Within the entries below, the lines from the one with "Definition ctr_row (transaction" through the one with "<=? personal largeTransaction)" are to be set down exactly, both ends kept.

*** Opening Records for this task ***

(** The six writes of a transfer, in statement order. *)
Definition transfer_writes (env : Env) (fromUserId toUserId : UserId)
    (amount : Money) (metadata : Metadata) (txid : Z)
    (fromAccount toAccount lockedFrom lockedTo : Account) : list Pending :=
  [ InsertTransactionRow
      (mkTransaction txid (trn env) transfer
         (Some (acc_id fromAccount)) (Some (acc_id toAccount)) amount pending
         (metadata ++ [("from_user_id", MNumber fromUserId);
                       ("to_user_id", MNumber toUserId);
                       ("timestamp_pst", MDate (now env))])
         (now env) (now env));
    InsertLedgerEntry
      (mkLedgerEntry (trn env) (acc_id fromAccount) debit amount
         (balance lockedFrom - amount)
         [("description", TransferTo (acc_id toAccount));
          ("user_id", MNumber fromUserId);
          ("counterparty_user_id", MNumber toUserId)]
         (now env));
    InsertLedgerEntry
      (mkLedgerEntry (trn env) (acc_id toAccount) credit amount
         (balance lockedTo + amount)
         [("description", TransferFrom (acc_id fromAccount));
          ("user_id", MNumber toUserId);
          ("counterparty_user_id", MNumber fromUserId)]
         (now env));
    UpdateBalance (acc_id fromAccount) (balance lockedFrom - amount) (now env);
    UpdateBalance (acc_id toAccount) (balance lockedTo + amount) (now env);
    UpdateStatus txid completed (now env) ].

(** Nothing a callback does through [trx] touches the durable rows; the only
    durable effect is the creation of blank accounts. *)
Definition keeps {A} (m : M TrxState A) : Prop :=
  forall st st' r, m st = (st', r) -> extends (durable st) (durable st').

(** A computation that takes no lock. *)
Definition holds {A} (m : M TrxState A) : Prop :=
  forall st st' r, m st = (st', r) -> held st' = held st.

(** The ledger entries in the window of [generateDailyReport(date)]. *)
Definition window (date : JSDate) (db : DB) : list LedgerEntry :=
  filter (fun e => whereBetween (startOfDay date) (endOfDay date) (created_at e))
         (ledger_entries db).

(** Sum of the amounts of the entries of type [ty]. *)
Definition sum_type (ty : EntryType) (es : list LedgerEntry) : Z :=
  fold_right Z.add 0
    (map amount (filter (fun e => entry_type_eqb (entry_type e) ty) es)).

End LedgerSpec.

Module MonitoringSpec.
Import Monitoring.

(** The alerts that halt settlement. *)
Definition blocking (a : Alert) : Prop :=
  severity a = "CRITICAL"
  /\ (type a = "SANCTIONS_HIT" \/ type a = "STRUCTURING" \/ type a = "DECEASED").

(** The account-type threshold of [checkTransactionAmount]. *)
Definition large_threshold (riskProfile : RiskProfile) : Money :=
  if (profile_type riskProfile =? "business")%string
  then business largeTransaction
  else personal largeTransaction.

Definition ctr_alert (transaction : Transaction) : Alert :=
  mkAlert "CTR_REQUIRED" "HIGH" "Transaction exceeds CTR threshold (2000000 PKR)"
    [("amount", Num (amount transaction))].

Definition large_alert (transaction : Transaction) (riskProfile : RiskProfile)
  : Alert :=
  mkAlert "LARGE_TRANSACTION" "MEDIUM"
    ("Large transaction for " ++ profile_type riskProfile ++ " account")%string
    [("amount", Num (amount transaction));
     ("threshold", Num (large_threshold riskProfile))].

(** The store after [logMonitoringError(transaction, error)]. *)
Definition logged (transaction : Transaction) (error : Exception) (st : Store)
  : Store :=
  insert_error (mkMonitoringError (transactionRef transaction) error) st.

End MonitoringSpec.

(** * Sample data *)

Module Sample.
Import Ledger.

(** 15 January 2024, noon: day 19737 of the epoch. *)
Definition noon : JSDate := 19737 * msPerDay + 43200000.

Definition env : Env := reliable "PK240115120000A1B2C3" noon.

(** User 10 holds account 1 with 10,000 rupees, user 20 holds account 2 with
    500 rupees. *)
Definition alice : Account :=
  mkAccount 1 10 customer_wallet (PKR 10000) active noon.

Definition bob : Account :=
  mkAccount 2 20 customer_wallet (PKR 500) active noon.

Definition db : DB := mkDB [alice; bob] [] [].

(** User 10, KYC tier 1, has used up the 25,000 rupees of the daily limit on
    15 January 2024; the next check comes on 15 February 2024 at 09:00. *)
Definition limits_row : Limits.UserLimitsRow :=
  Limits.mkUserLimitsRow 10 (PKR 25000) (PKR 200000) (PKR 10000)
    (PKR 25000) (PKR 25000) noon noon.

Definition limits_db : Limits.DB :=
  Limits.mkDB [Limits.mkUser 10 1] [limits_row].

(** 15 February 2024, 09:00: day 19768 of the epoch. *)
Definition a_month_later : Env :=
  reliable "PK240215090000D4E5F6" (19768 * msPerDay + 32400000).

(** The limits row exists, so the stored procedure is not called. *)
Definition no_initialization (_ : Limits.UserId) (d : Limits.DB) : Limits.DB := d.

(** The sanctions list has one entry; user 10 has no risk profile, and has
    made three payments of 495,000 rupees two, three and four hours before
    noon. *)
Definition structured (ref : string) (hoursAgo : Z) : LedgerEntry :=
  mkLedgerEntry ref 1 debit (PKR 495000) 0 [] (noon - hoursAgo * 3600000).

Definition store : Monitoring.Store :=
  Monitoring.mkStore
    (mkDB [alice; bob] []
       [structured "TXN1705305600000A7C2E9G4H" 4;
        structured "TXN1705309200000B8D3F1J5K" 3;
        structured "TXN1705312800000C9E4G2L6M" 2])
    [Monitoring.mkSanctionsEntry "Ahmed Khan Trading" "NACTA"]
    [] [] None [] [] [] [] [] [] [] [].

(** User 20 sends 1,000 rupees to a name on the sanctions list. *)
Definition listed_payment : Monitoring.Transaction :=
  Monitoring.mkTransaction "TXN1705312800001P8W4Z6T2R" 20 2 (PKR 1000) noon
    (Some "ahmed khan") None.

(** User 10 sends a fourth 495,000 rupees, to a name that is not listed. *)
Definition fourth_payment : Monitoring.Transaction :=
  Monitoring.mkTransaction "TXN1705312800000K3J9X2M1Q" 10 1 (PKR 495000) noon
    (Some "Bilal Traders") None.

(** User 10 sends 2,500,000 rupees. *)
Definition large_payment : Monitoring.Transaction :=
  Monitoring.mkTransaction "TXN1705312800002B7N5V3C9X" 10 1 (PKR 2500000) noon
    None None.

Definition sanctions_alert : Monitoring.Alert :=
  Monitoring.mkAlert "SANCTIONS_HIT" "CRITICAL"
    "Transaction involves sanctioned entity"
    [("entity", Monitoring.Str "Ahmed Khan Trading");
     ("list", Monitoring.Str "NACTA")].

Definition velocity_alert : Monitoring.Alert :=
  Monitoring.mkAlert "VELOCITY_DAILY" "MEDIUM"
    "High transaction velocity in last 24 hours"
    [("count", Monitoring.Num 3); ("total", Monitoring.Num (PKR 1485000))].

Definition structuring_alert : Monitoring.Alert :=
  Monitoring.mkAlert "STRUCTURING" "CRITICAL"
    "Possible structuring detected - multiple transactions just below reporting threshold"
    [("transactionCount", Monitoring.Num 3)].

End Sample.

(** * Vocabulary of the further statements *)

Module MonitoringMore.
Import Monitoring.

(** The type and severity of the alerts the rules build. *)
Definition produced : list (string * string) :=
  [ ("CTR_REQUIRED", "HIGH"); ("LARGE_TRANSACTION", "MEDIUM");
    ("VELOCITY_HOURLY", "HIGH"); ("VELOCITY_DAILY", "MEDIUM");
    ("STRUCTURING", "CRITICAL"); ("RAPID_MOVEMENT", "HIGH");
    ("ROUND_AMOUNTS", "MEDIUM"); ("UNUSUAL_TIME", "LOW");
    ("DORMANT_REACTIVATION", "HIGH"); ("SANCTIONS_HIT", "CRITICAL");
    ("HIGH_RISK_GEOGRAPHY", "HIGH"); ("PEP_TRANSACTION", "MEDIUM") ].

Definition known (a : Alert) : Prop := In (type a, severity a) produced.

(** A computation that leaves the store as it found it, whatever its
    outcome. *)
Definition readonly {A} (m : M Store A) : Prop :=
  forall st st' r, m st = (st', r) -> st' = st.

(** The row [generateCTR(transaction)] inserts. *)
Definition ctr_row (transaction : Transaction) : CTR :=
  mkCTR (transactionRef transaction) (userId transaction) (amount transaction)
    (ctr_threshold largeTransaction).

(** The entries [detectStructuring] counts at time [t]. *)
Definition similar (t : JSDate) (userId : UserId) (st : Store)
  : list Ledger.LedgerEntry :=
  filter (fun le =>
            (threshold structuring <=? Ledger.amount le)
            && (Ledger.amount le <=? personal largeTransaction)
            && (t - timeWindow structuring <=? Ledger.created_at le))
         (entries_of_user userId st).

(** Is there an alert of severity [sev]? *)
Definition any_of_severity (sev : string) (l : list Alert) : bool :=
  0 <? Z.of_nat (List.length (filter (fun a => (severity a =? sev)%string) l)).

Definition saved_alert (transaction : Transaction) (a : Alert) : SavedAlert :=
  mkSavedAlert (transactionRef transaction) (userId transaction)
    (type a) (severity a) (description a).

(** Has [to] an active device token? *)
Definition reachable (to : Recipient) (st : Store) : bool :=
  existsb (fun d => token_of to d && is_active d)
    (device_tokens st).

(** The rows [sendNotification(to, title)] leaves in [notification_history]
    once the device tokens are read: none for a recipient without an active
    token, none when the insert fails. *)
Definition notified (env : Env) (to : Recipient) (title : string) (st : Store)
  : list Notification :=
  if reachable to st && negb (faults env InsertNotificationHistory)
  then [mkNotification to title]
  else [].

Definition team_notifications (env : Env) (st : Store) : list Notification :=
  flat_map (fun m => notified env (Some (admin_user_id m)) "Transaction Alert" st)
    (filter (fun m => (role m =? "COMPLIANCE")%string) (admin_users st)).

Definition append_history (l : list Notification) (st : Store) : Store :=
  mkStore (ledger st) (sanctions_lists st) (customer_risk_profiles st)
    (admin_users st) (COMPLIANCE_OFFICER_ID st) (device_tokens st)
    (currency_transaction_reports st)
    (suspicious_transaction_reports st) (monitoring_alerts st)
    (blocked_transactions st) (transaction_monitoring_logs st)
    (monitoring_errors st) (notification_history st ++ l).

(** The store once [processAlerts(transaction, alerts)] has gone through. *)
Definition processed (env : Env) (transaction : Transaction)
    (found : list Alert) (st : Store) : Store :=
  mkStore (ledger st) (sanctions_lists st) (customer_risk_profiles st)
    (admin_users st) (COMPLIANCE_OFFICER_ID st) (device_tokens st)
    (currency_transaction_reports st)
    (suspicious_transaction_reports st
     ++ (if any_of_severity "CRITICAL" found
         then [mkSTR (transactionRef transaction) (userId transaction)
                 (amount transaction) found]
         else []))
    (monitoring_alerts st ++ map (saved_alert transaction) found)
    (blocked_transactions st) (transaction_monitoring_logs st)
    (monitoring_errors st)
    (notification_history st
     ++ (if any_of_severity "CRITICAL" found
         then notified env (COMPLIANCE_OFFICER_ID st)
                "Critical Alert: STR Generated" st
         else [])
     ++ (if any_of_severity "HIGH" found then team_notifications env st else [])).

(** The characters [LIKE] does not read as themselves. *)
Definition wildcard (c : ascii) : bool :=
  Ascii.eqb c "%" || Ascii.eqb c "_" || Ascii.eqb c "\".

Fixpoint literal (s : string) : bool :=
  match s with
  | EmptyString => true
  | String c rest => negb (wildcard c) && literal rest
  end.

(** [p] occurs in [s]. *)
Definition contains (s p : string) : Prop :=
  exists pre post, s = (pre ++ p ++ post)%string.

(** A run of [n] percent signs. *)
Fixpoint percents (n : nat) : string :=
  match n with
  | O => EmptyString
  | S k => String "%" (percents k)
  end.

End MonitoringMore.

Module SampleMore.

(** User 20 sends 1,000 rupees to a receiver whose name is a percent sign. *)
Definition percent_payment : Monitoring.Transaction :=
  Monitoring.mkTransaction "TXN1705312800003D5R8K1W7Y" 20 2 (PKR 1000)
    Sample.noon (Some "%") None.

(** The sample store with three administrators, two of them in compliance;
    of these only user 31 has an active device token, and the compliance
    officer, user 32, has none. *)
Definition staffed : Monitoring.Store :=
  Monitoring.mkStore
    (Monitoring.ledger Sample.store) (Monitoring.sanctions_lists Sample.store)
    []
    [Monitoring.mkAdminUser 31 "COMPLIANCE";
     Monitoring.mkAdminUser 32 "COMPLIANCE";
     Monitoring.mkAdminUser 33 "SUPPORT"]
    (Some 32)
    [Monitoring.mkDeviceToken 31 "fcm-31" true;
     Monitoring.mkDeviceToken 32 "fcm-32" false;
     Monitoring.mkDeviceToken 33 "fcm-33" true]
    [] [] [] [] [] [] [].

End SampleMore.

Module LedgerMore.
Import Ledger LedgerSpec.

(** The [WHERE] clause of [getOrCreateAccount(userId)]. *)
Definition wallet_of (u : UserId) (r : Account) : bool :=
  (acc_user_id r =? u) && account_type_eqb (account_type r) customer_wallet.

*** Closing Records for this task ***
*** Opening Records for this task ***

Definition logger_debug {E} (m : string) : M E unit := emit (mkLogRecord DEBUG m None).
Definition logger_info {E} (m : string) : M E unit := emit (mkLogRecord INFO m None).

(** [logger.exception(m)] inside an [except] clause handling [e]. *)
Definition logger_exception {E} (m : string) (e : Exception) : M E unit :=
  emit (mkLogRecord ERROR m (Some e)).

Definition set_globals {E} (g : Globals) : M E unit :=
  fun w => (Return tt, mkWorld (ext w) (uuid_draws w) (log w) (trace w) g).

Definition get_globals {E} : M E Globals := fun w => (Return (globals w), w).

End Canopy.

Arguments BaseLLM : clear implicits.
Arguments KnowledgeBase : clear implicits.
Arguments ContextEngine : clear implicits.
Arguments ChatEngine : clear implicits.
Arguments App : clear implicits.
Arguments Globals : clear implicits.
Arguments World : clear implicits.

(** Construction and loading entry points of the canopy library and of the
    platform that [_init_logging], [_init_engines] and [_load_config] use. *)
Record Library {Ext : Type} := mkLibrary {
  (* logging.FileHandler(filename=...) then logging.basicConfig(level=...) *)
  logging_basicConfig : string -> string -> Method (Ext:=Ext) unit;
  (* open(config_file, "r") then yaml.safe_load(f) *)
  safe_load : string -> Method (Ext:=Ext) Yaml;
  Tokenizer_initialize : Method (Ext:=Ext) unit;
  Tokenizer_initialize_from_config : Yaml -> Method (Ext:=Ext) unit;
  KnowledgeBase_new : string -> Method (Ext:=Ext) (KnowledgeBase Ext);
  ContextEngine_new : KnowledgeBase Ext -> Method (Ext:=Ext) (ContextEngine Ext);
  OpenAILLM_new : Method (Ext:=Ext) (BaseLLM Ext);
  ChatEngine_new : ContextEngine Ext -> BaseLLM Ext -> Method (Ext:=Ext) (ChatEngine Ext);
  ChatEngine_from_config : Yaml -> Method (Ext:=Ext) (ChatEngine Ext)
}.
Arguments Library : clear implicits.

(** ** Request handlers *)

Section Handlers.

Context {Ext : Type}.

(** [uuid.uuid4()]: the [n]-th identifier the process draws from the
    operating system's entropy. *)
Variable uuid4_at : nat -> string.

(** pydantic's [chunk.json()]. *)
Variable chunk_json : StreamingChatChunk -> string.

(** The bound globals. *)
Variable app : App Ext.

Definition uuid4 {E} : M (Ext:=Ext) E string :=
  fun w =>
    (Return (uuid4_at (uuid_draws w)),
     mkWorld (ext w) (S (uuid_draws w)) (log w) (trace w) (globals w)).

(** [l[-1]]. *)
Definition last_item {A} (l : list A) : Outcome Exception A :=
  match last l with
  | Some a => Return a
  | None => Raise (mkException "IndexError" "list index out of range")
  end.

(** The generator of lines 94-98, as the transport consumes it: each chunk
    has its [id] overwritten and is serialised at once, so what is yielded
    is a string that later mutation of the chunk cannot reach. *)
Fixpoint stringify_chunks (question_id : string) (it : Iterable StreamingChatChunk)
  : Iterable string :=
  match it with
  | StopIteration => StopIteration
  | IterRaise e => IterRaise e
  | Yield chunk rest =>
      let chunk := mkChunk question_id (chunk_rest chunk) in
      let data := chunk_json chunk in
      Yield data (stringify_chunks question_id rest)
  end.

*** Closing Records for this task ***
*** Opening Records for this task ***

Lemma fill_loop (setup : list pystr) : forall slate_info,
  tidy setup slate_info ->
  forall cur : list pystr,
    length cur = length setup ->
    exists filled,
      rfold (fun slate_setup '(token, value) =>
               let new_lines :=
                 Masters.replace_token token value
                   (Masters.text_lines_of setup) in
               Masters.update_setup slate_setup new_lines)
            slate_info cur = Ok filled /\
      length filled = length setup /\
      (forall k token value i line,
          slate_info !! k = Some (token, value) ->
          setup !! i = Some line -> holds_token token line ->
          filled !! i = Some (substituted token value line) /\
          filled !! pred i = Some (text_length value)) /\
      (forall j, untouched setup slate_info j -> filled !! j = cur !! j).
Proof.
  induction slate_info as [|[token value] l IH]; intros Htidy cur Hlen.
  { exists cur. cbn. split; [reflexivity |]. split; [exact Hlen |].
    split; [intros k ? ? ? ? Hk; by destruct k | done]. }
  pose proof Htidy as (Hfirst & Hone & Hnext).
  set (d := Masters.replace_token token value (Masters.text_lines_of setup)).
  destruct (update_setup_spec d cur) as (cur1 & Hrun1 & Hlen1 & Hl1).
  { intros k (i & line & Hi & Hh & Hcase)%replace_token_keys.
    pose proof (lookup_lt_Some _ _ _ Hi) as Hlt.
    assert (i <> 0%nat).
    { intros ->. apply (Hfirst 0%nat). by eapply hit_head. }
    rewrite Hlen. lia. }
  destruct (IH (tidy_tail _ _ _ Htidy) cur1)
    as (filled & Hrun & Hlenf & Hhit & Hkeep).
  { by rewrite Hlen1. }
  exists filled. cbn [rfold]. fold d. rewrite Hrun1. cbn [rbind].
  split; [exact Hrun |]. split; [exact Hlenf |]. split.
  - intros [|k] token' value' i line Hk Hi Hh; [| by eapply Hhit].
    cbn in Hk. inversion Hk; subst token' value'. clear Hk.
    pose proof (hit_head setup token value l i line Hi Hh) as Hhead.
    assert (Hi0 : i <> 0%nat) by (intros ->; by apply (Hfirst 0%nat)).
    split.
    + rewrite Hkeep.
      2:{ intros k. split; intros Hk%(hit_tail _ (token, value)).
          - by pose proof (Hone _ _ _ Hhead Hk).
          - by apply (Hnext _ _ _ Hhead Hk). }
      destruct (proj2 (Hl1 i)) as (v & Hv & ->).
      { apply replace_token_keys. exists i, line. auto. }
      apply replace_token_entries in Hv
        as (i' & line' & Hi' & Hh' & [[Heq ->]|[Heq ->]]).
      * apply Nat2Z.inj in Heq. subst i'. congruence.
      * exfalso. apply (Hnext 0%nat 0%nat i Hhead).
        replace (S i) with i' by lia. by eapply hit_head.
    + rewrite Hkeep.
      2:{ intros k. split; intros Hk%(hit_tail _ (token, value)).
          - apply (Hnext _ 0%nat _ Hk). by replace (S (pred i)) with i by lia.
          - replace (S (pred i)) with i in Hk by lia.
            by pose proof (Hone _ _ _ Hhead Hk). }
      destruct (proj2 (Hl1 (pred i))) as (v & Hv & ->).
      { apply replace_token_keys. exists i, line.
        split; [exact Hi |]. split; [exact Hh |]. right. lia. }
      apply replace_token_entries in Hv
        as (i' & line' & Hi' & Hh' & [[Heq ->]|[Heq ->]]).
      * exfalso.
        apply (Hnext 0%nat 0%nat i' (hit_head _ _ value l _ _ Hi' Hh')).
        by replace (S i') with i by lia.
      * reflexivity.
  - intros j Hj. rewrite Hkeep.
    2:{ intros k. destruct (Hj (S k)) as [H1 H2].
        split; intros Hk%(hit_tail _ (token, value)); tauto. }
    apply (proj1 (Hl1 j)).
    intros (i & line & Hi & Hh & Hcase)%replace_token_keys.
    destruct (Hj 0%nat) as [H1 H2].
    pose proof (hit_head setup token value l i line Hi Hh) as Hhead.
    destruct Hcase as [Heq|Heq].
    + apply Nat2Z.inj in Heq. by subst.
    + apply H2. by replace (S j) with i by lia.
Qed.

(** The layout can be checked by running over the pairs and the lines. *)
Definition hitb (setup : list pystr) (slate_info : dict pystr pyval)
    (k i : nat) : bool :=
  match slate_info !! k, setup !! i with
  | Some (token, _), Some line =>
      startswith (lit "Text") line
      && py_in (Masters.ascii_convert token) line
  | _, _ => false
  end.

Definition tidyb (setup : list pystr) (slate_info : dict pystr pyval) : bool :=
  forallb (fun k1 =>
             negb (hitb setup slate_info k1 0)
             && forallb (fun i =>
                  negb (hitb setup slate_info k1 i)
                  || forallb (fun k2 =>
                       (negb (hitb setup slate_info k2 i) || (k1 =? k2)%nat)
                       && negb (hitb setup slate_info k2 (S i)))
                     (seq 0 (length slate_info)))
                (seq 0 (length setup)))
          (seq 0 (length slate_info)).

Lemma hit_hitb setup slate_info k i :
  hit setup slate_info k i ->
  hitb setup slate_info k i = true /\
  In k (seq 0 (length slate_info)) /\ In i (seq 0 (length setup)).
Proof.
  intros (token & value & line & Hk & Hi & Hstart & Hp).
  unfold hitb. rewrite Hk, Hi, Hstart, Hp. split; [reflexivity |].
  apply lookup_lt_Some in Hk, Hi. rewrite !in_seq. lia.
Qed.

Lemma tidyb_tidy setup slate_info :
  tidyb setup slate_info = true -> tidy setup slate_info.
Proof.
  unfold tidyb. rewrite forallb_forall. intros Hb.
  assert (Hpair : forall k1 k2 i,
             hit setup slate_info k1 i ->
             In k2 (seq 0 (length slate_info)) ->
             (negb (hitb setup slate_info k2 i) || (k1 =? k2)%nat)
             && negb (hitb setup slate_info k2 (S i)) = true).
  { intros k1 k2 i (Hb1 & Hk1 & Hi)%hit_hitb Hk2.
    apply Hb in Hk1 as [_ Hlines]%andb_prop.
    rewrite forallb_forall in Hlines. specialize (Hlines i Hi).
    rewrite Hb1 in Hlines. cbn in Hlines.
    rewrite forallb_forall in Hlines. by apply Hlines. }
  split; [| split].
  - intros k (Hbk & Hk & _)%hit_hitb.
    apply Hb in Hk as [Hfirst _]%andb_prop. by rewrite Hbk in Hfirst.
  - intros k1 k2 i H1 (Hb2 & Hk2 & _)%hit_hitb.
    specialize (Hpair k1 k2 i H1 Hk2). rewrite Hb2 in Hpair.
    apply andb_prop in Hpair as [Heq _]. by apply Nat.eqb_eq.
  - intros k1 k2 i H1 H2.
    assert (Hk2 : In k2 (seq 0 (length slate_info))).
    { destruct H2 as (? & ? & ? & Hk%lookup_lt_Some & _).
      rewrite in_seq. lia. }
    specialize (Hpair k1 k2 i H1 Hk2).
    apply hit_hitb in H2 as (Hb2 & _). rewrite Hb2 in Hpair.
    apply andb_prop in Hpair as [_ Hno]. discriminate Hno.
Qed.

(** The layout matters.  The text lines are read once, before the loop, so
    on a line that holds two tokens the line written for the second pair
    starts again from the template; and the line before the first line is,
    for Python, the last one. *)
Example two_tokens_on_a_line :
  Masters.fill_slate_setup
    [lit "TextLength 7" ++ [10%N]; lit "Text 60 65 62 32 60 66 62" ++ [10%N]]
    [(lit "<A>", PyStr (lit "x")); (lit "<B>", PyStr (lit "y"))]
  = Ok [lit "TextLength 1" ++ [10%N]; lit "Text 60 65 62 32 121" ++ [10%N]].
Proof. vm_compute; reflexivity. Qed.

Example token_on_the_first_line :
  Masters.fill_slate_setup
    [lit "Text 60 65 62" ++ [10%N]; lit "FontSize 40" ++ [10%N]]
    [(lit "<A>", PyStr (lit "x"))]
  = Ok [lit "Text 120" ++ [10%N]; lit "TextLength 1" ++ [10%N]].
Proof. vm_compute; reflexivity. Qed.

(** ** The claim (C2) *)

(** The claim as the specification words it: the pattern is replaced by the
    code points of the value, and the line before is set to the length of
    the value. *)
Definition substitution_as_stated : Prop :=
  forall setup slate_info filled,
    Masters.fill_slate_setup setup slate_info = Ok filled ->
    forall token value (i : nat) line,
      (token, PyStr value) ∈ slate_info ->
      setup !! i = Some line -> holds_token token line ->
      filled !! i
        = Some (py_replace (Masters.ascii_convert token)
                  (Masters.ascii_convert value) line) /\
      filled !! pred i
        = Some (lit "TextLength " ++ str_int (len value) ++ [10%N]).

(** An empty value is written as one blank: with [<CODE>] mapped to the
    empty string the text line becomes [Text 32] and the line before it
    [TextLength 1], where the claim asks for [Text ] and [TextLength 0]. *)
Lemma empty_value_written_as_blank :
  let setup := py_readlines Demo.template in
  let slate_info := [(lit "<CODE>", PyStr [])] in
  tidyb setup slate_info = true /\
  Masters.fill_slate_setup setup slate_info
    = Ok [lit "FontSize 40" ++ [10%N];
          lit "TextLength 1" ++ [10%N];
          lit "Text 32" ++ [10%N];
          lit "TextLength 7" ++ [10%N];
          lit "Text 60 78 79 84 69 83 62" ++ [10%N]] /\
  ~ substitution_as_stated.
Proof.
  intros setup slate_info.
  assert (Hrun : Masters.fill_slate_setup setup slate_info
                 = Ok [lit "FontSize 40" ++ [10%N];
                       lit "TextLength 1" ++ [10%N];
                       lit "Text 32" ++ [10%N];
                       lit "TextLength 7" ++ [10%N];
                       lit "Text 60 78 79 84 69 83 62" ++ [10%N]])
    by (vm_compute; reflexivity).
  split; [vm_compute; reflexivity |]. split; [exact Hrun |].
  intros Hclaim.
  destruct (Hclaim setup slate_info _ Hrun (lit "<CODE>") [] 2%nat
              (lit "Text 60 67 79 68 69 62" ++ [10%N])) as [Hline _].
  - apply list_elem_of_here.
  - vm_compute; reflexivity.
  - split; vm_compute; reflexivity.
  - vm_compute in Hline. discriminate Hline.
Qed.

*** Closing Records for this task ***

→ Answer section:
Definition ctr_row (transaction : Transaction) : CTR :=
  mkCTR (transactionRef transaction) (userId transaction) (amount transaction)
    (ctr_threshold largeTransaction).

(** The entries [detectStructuring] counts at time [t]. *)
Definition similar (t : JSDate) (userId : UserId) (st : Store)
  : list Ledger.LedgerEntry :=
  filter (fun le =>
            (threshold structuring <=? Ledger.amount le)
            && (Ledger.amount le <=? personal largeTransaction)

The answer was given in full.